▶ [TASK BRIEF] Where the line with "Definition GLOBAL_GPIO_IDX_KEY : Z := 0xFF." appears below, start writing out lines exactly, and finish with the line with "Definition c_string (s", which is included; write out nothing else.

Segment Open

(* ===== verification/Oem1sBoard.v ===== *)
(** The board commands of [ipmi/oem_1s_handler.c]: GPIO, virtual GPIO, resets,
    versions, VR monitoring, fans, and the commands a platform has to
    override.  The GPIO, fan and platform modules are not in the repository;
    they are the class [BoardSvc]. *)

From stdpp Require Import strings.
From S2P Require Import Prelude IpmiDefs World PowerStatus HandlerLib AppHandler OemHandler.

(** * oem_1s_handler.h *)

Definition BIC_PLAT_NAME : Z := 1.
Definition BIC_PLAT_BOARD_ID : Z := 2.
Definition BIC_PROJ_NAME : Z := 3.
Definition BIC_PROJ_STAGE : Z := 4.

Definition SUCCESS : Z := 0.
Definition NOT_SUPPORT : Z := -1.
Definition INVALID_ERROR_TYPE : Z := -2.
Definition INVALID_DIMM_ID : Z := -3.

Definition GLOBAL_GPIO_IDX_KEY : Z := 0xFF.
Definition GET_GPIO_STATUS : Z := 0.
Definition SET_GPIO_OUTPUT_STATUS : Z := 1.
Definition GET_GPIO_DIRECTION_STATUS : Z := 2.
Definition SET_GPIO_DIRECTION_STATUS : Z := 3.

Definition GET_VGPIO_DIRECTION_AND_STATUS : Z := 0.
Definition SET_VGPIO_STATUS : Z := 1.

(** The bytes of a C string, without the terminator. *)
Definition c_string (s : String.string) : list Z :=
  (fun c => Z.of_N (Ascii.N_of_ascii c)) <$> String.list_ascii_of_string s.

Definition PLATFORM_NAME : list Z := c_string "Yosemite V3.5"%string.
Definition PROJECT_NAME : list Z := c_string "Crater Lake"%string.
Definition PROJECT_STAGE : Z := MP.

(** * External modules *)

(** [vw_gpio_get n tail] is given the data from [data[2]] on; [i2c_scan]
    returns the data and the byte it stores in its length argument. *)
Class BoardSvc (E : Type) : Type := {
  gpio_ind_to_num_table : list Z;
  gpio_ind_to_num_table_cnt : Z;
  TOTAL_GPIO_NUM : Z;
  GPIO_INPUT : Z;
  GPIO_OUTPUT : Z;
  gpio_is_init : Z -> E -> bool;
  gpio_get : Z -> E -> Z * E;
  gpio_set : Z -> Z -> E -> E;
  gpio_get_direction : Z -> E -> Z * E;
  gpio_conf : Z -> Z -> E -> E;
  vw_gpio_get : Z -> list Z -> E -> (bool * list Z) * E;
  vw_gpio_set : Z -> Z -> E -> bool * E;
  pal_submit_bmc_cold_reset : E -> Z * E;
  submit_bic_warm_reset : E -> E;
  set_wdt_continue_feed : Z -> E -> E;
  i2c_scan : Z -> list Z -> E -> (list Z * Z) * E;
  SUCCESS_12V_CYCLE_SLOT : Z;
  NOT_SUPPORT_12V_CYCLE_SLOT : Z;
  SLOT_OFF_FAILED : Z;
  SLOT_ON_FAILED : Z;
  pal_submit_12v_cycle_slot : ipmi_msg -> E -> (Z * ipmi_msg) * E;
  pal_get_fan_duty : Z -> Z -> Z -> E -> (Z * Z) * E;
  pal_get_fan_rpm : Z -> Z -> E -> (Z * Z) * E;
  pal_clear_cmos : E -> Z * E;
  pal_set_pmic_error_flag : Z -> Z -> E -> Z * E;
  pal_get_set_add_debug_sel_mode_status : Z -> Z -> E -> (Z * Z) * E;
  gpio_table_len : gpio_ind_to_num_table_cnt = Z.of_nat (length gpio_ind_to_num_table);
  gpio_table_cnt : is_u8 gpio_ind_to_num_table_cnt;
  gpio_table_u8 : bytes gpio_ind_to_num_table;
  vw_gpio_get_mem : forall n t e r t' e', vw_gpio_get n t e = (r, t', e') ->
    bytes t -> length t' = length t /\ bytes t';
  i2c_scan_mem : forall b d e d' n e', i2c_scan b d e = (d', n, e') ->
    bytes d -> length d' = length d /\ bytes d' /\ is_u8 n;
  slot_msg : forall m e r m' e', pal_submit_12v_cycle_slot m e = (r, m', e') ->
    wf_msg m -> m_data_len m <= IPMI_MSG_MAX_LENGTH -> answers m m';
  fan_duty_u8 : forall i s d e r d' e', pal_get_fan_duty i d s e = (r, d', e') ->
    is_u8 d -> is_u8 d';
  fan_rpm_u16 : forall i d e r d' e', pal_get_fan_rpm i d e = (r, d', e') ->
    is_u16 d -> is_u16 d';
  debug_sel_u8 : forall o s e r s' e',
    pal_get_set_add_debug_sel_mode_status o s e = (r, s', e') -> is_u8 s -> is_u8 s';
}.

Segment Closed

▶ [FINISHED TASK]
Definition GLOBAL_GPIO_IDX_KEY : Z := 0xFF.
Definition GET_GPIO_STATUS : Z := 0.
Definition SET_GPIO_OUTPUT_STATUS : Z := 1.
Definition GET_GPIO_DIRECTION_STATUS : Z := 2.
Definition SET_GPIO_DIRECTION_STATUS : Z := 3.

Definition GET_VGPIO_DIRECTION_AND_STATUS : Z := 0.
Definition SET_VGPIO_STATUS : Z := 1.

(** The bytes of a C string, without the terminator. *)
Definition c_string (s : String.string) : list Z :=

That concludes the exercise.